## Given data
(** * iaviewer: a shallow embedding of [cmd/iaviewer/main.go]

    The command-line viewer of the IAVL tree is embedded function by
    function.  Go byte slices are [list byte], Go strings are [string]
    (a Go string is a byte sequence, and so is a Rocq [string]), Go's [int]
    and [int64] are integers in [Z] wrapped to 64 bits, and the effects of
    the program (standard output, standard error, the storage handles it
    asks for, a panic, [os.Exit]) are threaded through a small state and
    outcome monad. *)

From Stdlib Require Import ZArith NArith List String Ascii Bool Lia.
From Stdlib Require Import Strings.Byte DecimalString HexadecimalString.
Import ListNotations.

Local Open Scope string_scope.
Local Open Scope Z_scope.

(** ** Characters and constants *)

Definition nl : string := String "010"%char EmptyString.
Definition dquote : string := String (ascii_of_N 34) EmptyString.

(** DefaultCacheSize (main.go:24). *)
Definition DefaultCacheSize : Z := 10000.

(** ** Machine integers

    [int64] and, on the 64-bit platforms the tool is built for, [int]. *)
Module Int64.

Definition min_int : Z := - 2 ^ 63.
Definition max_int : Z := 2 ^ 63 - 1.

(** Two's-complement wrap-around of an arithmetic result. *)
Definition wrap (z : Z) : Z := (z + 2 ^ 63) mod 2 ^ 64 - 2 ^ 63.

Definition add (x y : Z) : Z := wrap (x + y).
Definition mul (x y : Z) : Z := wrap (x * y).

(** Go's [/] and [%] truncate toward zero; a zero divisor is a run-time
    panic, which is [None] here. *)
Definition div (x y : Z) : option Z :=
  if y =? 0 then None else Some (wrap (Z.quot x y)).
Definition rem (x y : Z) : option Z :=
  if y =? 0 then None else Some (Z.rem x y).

## Required action
Beginning at the line containing "panic, which is [None] here. *)", output exactly each line up to and including the last line of the material above.

## Exercise response
    panic, which is [None] here. *)
Definition div (x y : Z) : option Z :=
  if y =? 0 then None else Some (wrap (Z.quot x y)).
Definition rem (x y : Z) : option Z :=
  if y =? 0 then None else Some (Z.rem x y).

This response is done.